In the coming months, household names like Boeing Co., Paramount Global, Warner Bros. Discovery and Charter Communications are at risk of being downgraded, according to Barclays. Boeing got some relief after a machinists’ union agreed this week to end a strike, and after it raised more than $20 billion in equity markets last month.
“It’s kind of this slow-moving car wreck,” said Hunter Hayes, chief investment officer at Intrepid Capital Management Inc. “Obviously, some of these bigger, on-the-cusp, IG names have had some issues — Boeing being the poster child. But there are a handful of them, and what’s interesting about it to us is just the size.”
Boeing, Paramount and Charter declined to comment, while Warner Bros. didn’t reply to requests for comment.
There have been $6 billion of fallen angels this year — the lowest since 1997, according to Barclays. Next year could be the first since 2021 where fallen angels outpace "rising stars" — firms elevated to investment-grade, according to the bank. While the Federal Reserve cut rates in September, that came after a tightening campaign that started in 2022 that was the most aggressive in decades.
Investors are turning their attention to a few high-profile investment-grade issuers that may get downgraded to junk, namely Boeing, Paramount, Warner Bros. and Charter, Barclays notes. The four make up just 2% of the US investment-grade index, according to the bank. But in junk-bond land, their debt would take up a sizable 11%, analysts led by Dominique Toublan wrote on Oct. 25.
“It’ll be an interesting litmus test to see how well high-yield can absorb that,” said Hayes. “But I think it’s healthier this way than to have a waterfall of these IG guys falling in all of a sudden, on the back of a deep, dark recession. It’s healthy, but it’s also a little scary for high-yield.”
If cut to junk, Boeing would be the biggest ever U.S. corporate to be stripped of its investment-grade status. S&P Global Ratings believes the market could likely absorb the company’s $53 billion debt load, as it’s absorbed larger one-day additions before, like in 2005 when Ford Motor Co. and General Motors were downgraded on the same day.
“The biggest impact for us is more of a secondary one,” said Hayes. “It creates secondary opportunities because a lot of folks are going to have to sell existing exposures to buy this stuff to absorb it. We view that as the opportunity.”

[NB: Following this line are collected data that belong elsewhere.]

(** X2.  In every run the base text of a leg is its initial text followed
    by one dot for each tick delivered before the event that ended the leg:
    the summarize reply for the summary, the classify reply or a failed
    summarize reply for the classification.  Ticks after that add
    nothing. *)
Theorem one_dot_per_tick (artoo : Artoo) (evs : list Event) (s : State) :
  run artoo evs = Some s ->
  baseSummaryText s =
    (initialSummaryText ++ dots (ticksUntil endsSummary evs))%string /\
  baseClassificationText s =
    (initialClassificationText ++ dots (ticksUntil endsClassification evs))%string.
Proof. intros Hrun. exact (runFrom_dots artoo evs init s Hrun). Qed.

Lemma one_dot_per_tick_witness :
  baseSummaryText finished = "Summarising ...." /\
  baseClassificationText finished = "Classifying .....".
Proof.
  exact (one_dot_per_tick twoParagraphs untilDone finished run_untilDone).
Defined.

Lemma runFrom_errors artoo evs : forall s s',
  runFrom artoo s evs = Some s' ->
  errorsOf (effects s') = errorsOf (effects s) ++ flat_map rejection evs.
Proof.
  induction evs as [|ev evs IH]; simpl; intros s s' Hrun.
  - injection Hrun as <-. now rewrite app_nil_r.
  - destruct (step artoo s ev) as [s1|] eqn:Est; [|discriminate].
    destruct (step_vars _ _ _ _ Est) as (_ & _ & _ & _ & _ & _ & He).
    rewrite (IH _ _ Hrun), He. now rewrite app_assoc.
Qed.

(** X3.  In every run [console.error] has been called with exactly the
    reasons of the promises that rejected, in the order they rejected.  A
    response with a status other than 200, and an exception caught around
    the scrape, are not logged. *)
Theorem console_logs_rejections (artoo : Artoo) (evs : list Event) (s : State) :
  run artoo evs = Some s ->
  errorsOf (effects s) = flat_map rejection evs.
Proof. intros Hrun. exact (runFrom_errors artoo evs init s Hrun). Qed.

Lemma console_logs_rejections_witness :
  errorsOf (effects finished) = [JsString "offline"].
Proof.
  exact (console_logs_rejections twoParagraphs untilDone finished run_untilDone).
Defined.

(** ** Every reply reaches the host, and its message is the last word *)

Lemma step_reply_sent artoo s ep r s' :
  step artoo s (Reply ep r) = Some s' ->
  sent s' = sent s ++ replyMessages ep r.
Proof.
  intros Hstep.
  unfold step in Hstep. destruct (enabled s (Reply ep r)) eqn:En; [|discriminate].
  destruct s as [hs bst hc bct at_ ia tp sc cc ef un]; simpl in *; subst.
  unfold sent, replyMessages, resultText, failed; simpl.
  destruct ep; simpl in En.
  - destruct sc as [|body|]; try discriminate.
    destruct r as [res|e]; unfold_callbacks Hstep.
    + destruct (Z.eqb (status res) 200); simpl in Hstep; injection Hstep as <-;
        simpl; rewrite ?messagesOf_app; simpl; rewrite <- ?app_assoc; simpl; auto.
    + simpl in Hstep; injection Hstep as <-;
        simpl; rewrite ?messagesOf_app; simpl; rewrite <- ?app_assoc; simpl; auto.
  - destruct cc as [|body|]; try discriminate.
    destruct r as [res|e]; unfold_callbacks Hstep.
    + destruct (Z.eqb (status res) 200); simpl in Hstep; injection Hstep as <-;
        simpl; rewrite ?messagesOf_app; simpl; rewrite <- ?app_assoc; simpl; auto.
    + simpl in Hstep; injection Hstep as <-;
        simpl; rewrite ?messagesOf_app; simpl; rewrite <- ?app_assoc; simpl; auto.
Qed.

Lemma runFrom_reported artoo evs : forall s s' ep r,
  runFrom artoo s evs = Some s' ->
  In (Reply ep r) evs ->
  incl (replyMessages ep r) (sent s').
Proof.
  induction evs as [|ev evs IH]; simpl; intros s s' ep r Hrun Hin; [contradiction|].
  destruct (step artoo s ev) as [s1|] eqn:Est; [|discriminate].
  destruct Hin as [->|Hin]; [|eapply IH; eassumption].
  destruct (runFrom_sent _ _ _ _ Hrun) as (new & -> & _).
  rewrite (step_reply_sent _ _ _ _ _ Est).
  intros m Hm. apply in_or_app; left. apply in_or_app; now right.
Qed.

(** X4.  In every run, each reply that was delivered has been reported to
    the host: under the label of its endpoint there is a message carrying
    the response's [data] when the call fulfilled with status 200 and the
    fallback text of that stage otherwise; and when the summarize call
    failed, the Classification fallback has been sent as well. *)
Theorem every_reply_is_reported (artoo : Artoo) (evs : list Event) (s : State)
    (ep : Endpoint) (r : Settlement) :
  run artoo evs = Some s ->
  In (Reply ep r) evs ->
  In (mkMessage (label ep) (resultText ep r)) (sent s) /\
  (ep = Summarize -> failed r = true ->
   In (mkMessage "Classification" (JsString classificationFallback)) (sent s)).
Proof.
  intros Hrun Hin.
  pose proof (runFrom_reported artoo evs init s ep r Hrun Hin) as Hincl.
  split.
  - apply Hincl. now left.
  - intros -> Hf. apply Hincl. unfold replyMessages. rewrite Hf. right. now left.
Qed.

Lemma every_reply_is_reported_witness :
  In (mkMessage "Summary" (JsString "summary")) (sent finished) /\
  In (mkMessage "Classification" (JsString classificationFallback)) (sent finished).
Proof.
  split.
  - refine (proj1 (every_reply_is_reported twoParagraphs untilDone finished Summarize
             (Fulfilled (mkResponse 200 (JsString "summary"))) run_untilDone _)).
    right. right. now left.
  - refine (proj1 (every_reply_is_reported twoParagraphs untilDone finished Classify
             (Rejected (JsString "offline")) run_untilDone _)).
    right. right. right. right. now left.
Defined.

Lemma lastOfType_app ty l1 l2 :
  lastOfType ty (l1 ++ l2) =
  match lastOfType ty l2 with
  | Some m => Some m
  | None => lastOfType ty l1
  end.
Proof.
  induction l1 as [|m l1 IH]; simpl.
  - now destruct (lastOfType ty l2).
  - rewrite IH. now destruct (lastOfType ty l2).
Qed.

Lemma Final_init : Final init.
Proof. constructor; simpl; intros; discriminate. Qed.

Ltac final_finish :=
  unfold sent; simpl; rewrite ?messagesOf_app, ?lastOfType_app; simpl;
  try solve [ discriminate | congruence | reflexivity ].

Lemma Final_step artoo s ev s' :
  Inv s -> Final s -> step artoo s ev = Some s' -> Final s'.
Proof.
  intros [_ Ht Hs Hc Hch _ _ _ _] [Fs Fc Fd] Hstep.
  destruct ev as [| |ep r].
  - unfold step in Hstep. destruct (enabled s Tick) eqn:En; [|discriminate].
    destruct s as [hs bst hc bct at_ ia tp sc cc ef un];
      unfold sent in *; simpl in *; subst.
    unfold_callbacks Hstep. simpl in Hstep.
    destruct (settled sc) eqn:Esc; destruct (settled cc || callFailed sc) eqn:Ecc;
      simpl in Hstep; injection Hstep as <-; constructor; unfold sent; simpl;
      rewrite ?messagesOf_app, ?lastOfType_app; simpl.
    all: try (intros body r ->; simpl in *; try discriminate; eauto; fail).
    all: try (intros Hf; rewrite Hf, ?orb_true_r in *; try discriminate; eauto; fail).
    all: try (intros body r Hcc; apply (Fs body r) in Hcc; exact Hcc).
    all: try (intros body r Hcc; apply (Fc body r) in Hcc; exact Hcc).
    all: try exact Fd.
  - apply step_timeout in Hstep as [Hpending ->].
    rewrite Hpending in Ht.
    destruct s as [hs bst hc bct at_ ia tp sc cc ef un];
      unfold sent, afterTimeout, set_call, set_allText, logAll, set_timeoutPending in *;
      cbn [effects summarizeCall classifyCall] in *.
    destruct sc; try discriminate.
    unfold chained in Hch; simpl in Hch. destruct cc; try contradiction.
    constructor; cbn [effects summarizeCall classifyCall callFailed];
      intros; discriminate.
  - unfold step in Hstep. destruct (enabled s (Reply ep r)) eqn:En; [|discriminate].
    destruct s as [hs bst hc bct at_ ia tp sc cc ef un];
      unfold sent, chained in *; simpl in *; subst.
    destruct ep; simpl in En.
    + destruct sc as [|sbody|]; try discriminate.
      destruct cc; try contradiction.
      destruct r as [res|e]; unfold_callbacks Hstep.
      * destruct (Z.eqb (status res) 200) eqn:Est; simpl in Hstep;
          injection Hstep as <-; constructor; unfold sent; simpl;
          rewrite ?messagesOf_app, ?lastOfType_app; simpl;
          try rewrite Est; simpl; try discriminate;
          try (intros body r Heq; injection Heq as _ <-; simpl; now rewrite Est);
          reflexivity.
      * simpl in Hstep; injection Hstep as <-; constructor; unfold sent; simpl;
          rewrite ?messagesOf_app, ?lastOfType_app; simpl; try discriminate;
          try (intros body r Heq; injection Heq as _ <-; reflexivity);
          reflexivity.
    + destruct cc as [|cbody|]; try discriminate.
      destruct sc as [| |sbody [sres|]]; try contradiction.
      destruct Hch as [Hst _].
      destruct r as [res|e]; unfold_callbacks Hstep.
      * destruct (Z.eqb (status res) 200) eqn:Est; simpl in Hstep;
          injection Hstep as <-; constructor; unfold sent; simpl;
          rewrite ?messagesOf_app, ?lastOfType_app; simpl;
          try (intros body r Heq; injection Heq as _ <-; simpl; rewrite ?Est;
               first [reflexivity | exact (Fs _ _ eq_refl)]);
          try (rewrite Hst; simpl; discriminate).
      * simpl in Hstep; injection Hstep as <-; constructor; unfold sent; simpl;
          rewrite ?messagesOf_app, ?lastOfType_app; simpl;
          try (intros body r Heq; injection Heq as _ <-; simpl;
               first [reflexivity | exact (Fs _ _ eq_refl)]);
          try (rewrite Hst; simpl; discriminate).
Qed.

Lemma Final_runFrom artoo evs : forall s s',
  Inv s -> Final s -> runFrom artoo s evs = Some s' -> Final s'.
Proof.
  induction evs as [|ev evs IH]; simpl; intros s s' HI HF Hrun.
  - now injection Hrun as <-.
  - destruct (step artoo s ev) as [s1|] eqn:Est; [|discriminate].
    eapply IH; [eapply Inv_step | eapply Final_step | exact Hrun]; eassumption.
Qed.

(** X5.  In every state a run can reach, once the summarize call has
    settled the last Summary message sent is its result (the response's
    [data] for status 200, the Summary fallback otherwise), and likewise for
    the classify call and the last Classification message; after a failed
    summarize call the last Classification message is the Classification
    fallback.  No progress message ever follows the result of its leg. *)
Theorem result_is_the_last_message (artoo : Artoo) (evs : list Event) (s : State) :
  run artoo evs = Some s ->
  (forall body r,
     summarizeCall s = Settled body r ->
     lastOfType "Summary" (sent s)
       = Some (mkMessage "Summary" (resultText Summarize r))) /\
  (forall body r,
     classifyCall s = Settled body r ->
     lastOfType "Classification" (sent s)
       = Some (mkMessage "Classification" (resultText Classify r))) /\
  (callFailed (summarizeCall s) = true ->
   lastOfType "Classification" (sent s)
     = Some (mkMessage "Classification" (JsString classificationFallback))).
Proof.
  intros Hrun.
  destruct (Final_runFrom artoo evs init s Inv_init Final_init Hrun) as [Fs Fc Fd].
  auto.
Qed.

As for Paramount, S&P cut the storied Hollywood film studio to junk in March and in July Moody’s Ratings said it’s also considering a downgrade, while Fitch Ratings has a negative outlook. In July, Paramount agreed to sell itself to Skydance Media in a deal that’s expected to bolster its balance sheet. Meanwhile Warner Bros., which has low BBB ratings at all three credit graders, has more runway than Paramount, according to Barclays. In August, S&P revised its outlook to negative on Warner Bros., citing continued revenue and cash flow declines in its linear TV operations.
Charter, the largest U.S. cable-TV provider, is the least likely of the four to fall to junk, the Barclays analysts said. Two of its BBB ratings are on stable outlook — with Moody’s on negative outlook — and the firm also recently moderated its leverage target, according to the bank.
“When I talk to investors, everybody has a view on these large-cap structures that are at risk because it’s where you’re going to make a difference,” said Toublan. Hanging on to a company that is at risk of getting cut to junk, but doesn’t, can help investors earn higher yields, he explained.